DATA —
Lemma client_matches k l c h (t t' : task unit) :
  let client := me (node_at AsClient l) in let host := me (node_at AsHost l) in
  in_session (orig l c k AsClient) (h AsClient) t -> (exists id conn, ASpawn id conn ∈ h AsClient) ->
  in_session (orig l c k AsHost) (h AsHost) t' -> (forall r, got (h (peer_role r)) `prefix_of` sent (h r)) ->
  given_paired (node_at AsHost l) (h AsHost) ->
  exists now code c' now' code' res, tags_match client host c c' now now' code code' /\
    pc_id c' = client /\ Paired (node_at AsHost l) client (pc_auth c') /\
    h AsClient = connect_trace client (Z.of_nat k) c now code /\ host_sent host client c' now' code' res `prefix_of` h AsHost.
Proof.
  intros client host Hin Hspawn Hin' Hg Hgiven. destruct (client_history _ _ _ _ _ Hin Hspawn) as (now & code & Hgen & E).
  pose proof (Hg AsHost) as Hgot. pose proof (Hg AsClient) as Hgot'. cbn [peer_role] in Hgot, Hgot'. rewrite E in Hgot. cbn in Hgot.
  destruct (session_runs _ _ _ Hin') as (t2 & o & Hrun).
  pose proof (prefix_app_r _ _ (sent t2) Hgot) as Hgot2. rewrite <- sent_app in Hgot2.
  destruct (accept_sent_inv _ _ _ _ _ Hrun Hgot2) as (id & c' & now' & code' & res & Hgen' & Hpre).
  apply (sent_reached (take 5 (host_sent host id c' now' code' res)) (ASend CompleteResponse res)) in Hpre.
  2: { apply prefix_length in Hgot. cbn in *. lia. }
  pose proof Hpre as [tl Htl]. rewrite E, Htl in Hgot'. rewrite Htl in Hgot. cbn in Hgot, Hgot'.
  destruct Hgot' as [x Hx], Hgot as [y Hy]. cbn in Hx, Hy. injection Hx as H1 H2 _. injection Hy as H3 _. subst id.
  destruct (Hgiven client c') as (E1 & _ & E2); [rewrite Htl; cbn; set_solver |].
  exists now, code, c', now', code', res. by split_and!.
Qed.

Lemma host_matches k l c h (t t' : task unit) :
  let client := me (node_at AsClient l) in let host := me (node_at AsHost l) in
  in_session (orig l c k AsHost) (h AsHost) t -> (exists id conn, ASpawn id conn ∈ h AsHost) ->
  in_session (orig l c k AsClient) (h AsClient) t' -> (forall r, got (h (peer_role r)) `prefix_of` sent (h r)) ->
  given_paired (node_at AsHost l) (h AsHost) ->
  exists now code c' now' code' res, tags_match client host c c' now now' code code' /\
    pc_id c' = client /\ Paired (node_at AsHost l) client (pc_auth c') /\
    h AsHost = accept_trace host (Z.of_nat k) client c' now' code' /\ client_sent client c now code res `prefix_of` h AsClient.
Proof.
  intros client host Hin Hspawn Hin' Hg Hgiven. destruct (host_history _ _ _ _ _ Hin Hspawn) as (id & c' & now' & code' & Hgen' & E).
  pose proof (Hg AsClient) as Hgot. pose proof (Hg AsHost) as Hgot'. cbn [peer_role] in Hgot, Hgot'. rewrite E in Hgot. cbn in Hgot.
  destruct (session_runs _ _ _ Hin') as (t2 & o & Hrun).
  pose proof (prefix_app_r _ _ (sent t2) Hgot) as Hgot2. rewrite <- sent_app in Hgot2.
  destruct (connect_sent_inv _ _ _ _ _ _ Hrun Hgot2) as (now & code & res & Hgen & Hpre).
  apply (sent_reached (take 3 (client_sent client c now code res)) (ASend CompleteRequest res)) in Hpre.
  2: { apply prefix_length in Hgot. cbn in *. lia. }
  pose proof Hpre as [tl Htl]. rewrite E, Htl in Hgot'. rewrite Htl in Hgot. cbn in Hgot, Hgot'.
  destruct Hgot' as [x Hx], Hgot as [y Hy]. cbn in Hx, Hy. injection Hx as H3 _. injection Hy as H1 H2 _. subst id.
  destruct (Hgiven client c') as (E1 & _ & E2); [rewrite E; cbn; set_solver |].
  exists now, code, c', now', code', res. by split_and!.
Qed.

(** The sessions of a link, as the invariant has them. *)
Lemma link_sessions ts l c k h :
  (forall r, end_ok (ts (node_at r l)) (orig l c k r) (end_of r l) (h r)) ->
  (forall r, got (h (peer_role r)) `prefix_of` sent (h r)) ->
  forall r, has_handler (end_of r l) = true -> (exists id conn, ASpawn id conn ∈ h r) /\
    forall q, exists t : task unit, in_session (orig l c k q) (h q) t.
Proof.
  intros Hend Hg r Hh.
  assert (Hin : forall q, h q <> [] -> exists t : task unit, in_session (orig l c k q) (h q) t).
  { intros q Hne. destruct (Hend q) as [H _]. destruct (e_task (end_of q l)); [naive_solver | done]. }
  pose proof (proj2 (Hend r) Hh) as H'. split; [exact H' |].
  assert (Hne : h r <> []) by (intros E; destruct H' as (? & ? & H'); rewrite E in H'; by apply elem_of_nil in H').
  intros q. apply Hin. destruct (decide (q = r)) as [->|Hq]; [exact Hne |]. intros E.
  destruct (Hin r Hne) as [t Ht]. destruct q, r; try done.
  - destruct (host_history _ _ _ _ _ Ht H') as (? & ? & ? & ? & _ & Et). specialize (Hg AsClient). cbn in Hg.
    rewrite E, Et in Hg. by apply prefix_nil_inv in Hg.
  - destruct (client_history _ _ _ _ _ Ht H') as (? & ? & _ & Et). specialize (Hg AsHost). cbn in Hg.
    rewrite E, Et in Hg. by apply prefix_nil_inv in Hg.
Qed.
(** Each peer has its own entry of the secret store, and none of them is the identity's. *)
Theorem totp_entries_distinct a b :
  (concat_str (PeerId_inner a) TOTP_AUTH = concat_str (PeerId_inner b) TOTP_AUTH -> a = b) /\
  concat_str (PeerId_inner a) TOTP_AUTH <> IDENTITY.
Proof.
  split.
  - intros E. apply (f_equal as_bytes) in E. cbn [as_bytes concat_str] in E. apply app_inv_tail in E.
    destruct a as [sa], b as [sb]. cbn in E. f_equal. by apply RString_eq.
  - intros E. apply (f_equal (fun s => last (as_bytes s))) in E. revert E.
    cbn [as_bytes concat_str]. rewrite last_app. vm_compute. done.
Qed.

(** The core's own id does not fit the protocol: whatever the certificate, the id a node computes
    for itself has 64 characters, and [PeerId::from_string], which every receiver uses, refuses it. *)
Theorem node_id_not_accepted {U : UnicodeTables} s w c w1 :
  NodeConfigStore_get s w = Val (Ok c, w1) ->
  zlen (PeerId_bytes (nc_id c)) = 64 /\ PeerId_from_string (PeerId_inner (nc_id c)) = Err Length.
Proof.
  intros H. destruct (from_disk_pure s w) as [d Hd]. rewrite (get_from_disk _ _ _ Hd) in H.
  apply io_bind_Ok in H as (id & w2 & Hid & H). injection H as <- <-. cbn [nc_id].
  pose proof (PeerId_from_cert_length (certificate id)) as H64. split; [done |].
  unfold PeerId_from_string. unfold PeerId_bytes in H64. unfold str_len. rewrite H64. done.
Qed.

(** ** The test of conf.rs *)

Definition test_dir : RString := ascii "C:\Users\bryan\AppData\Local\Temp" eq_refl.
Definition override_name : RString := ascii "override name" eq_refl.

(** [std::fs::remove_file], whose result the test ignores. *)
Definition remove_file (path : list byte) : io unit := fun w => Val (Ok tt, set_files (delete path (files w)) w).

TASK GOAL —
Take the line above containing "- destruct (client_history", the line containing "Theorem totp_entries_distinct a", and all lines in between, and copy them exactly without anything else.

WRITTEN ANSWER —
  - destruct (client_history _ _ _ _ _ Ht H') as (? & ? & _ & Et). specialize (Hg AsHost). cbn in Hg.
    rewrite E, Et in Hg. by apply prefix_nil_inv in Hg.
Qed.
(** Each peer has its own entry of the secret store, and none of them is the identity's. *)
Theorem totp_entries_distinct a b :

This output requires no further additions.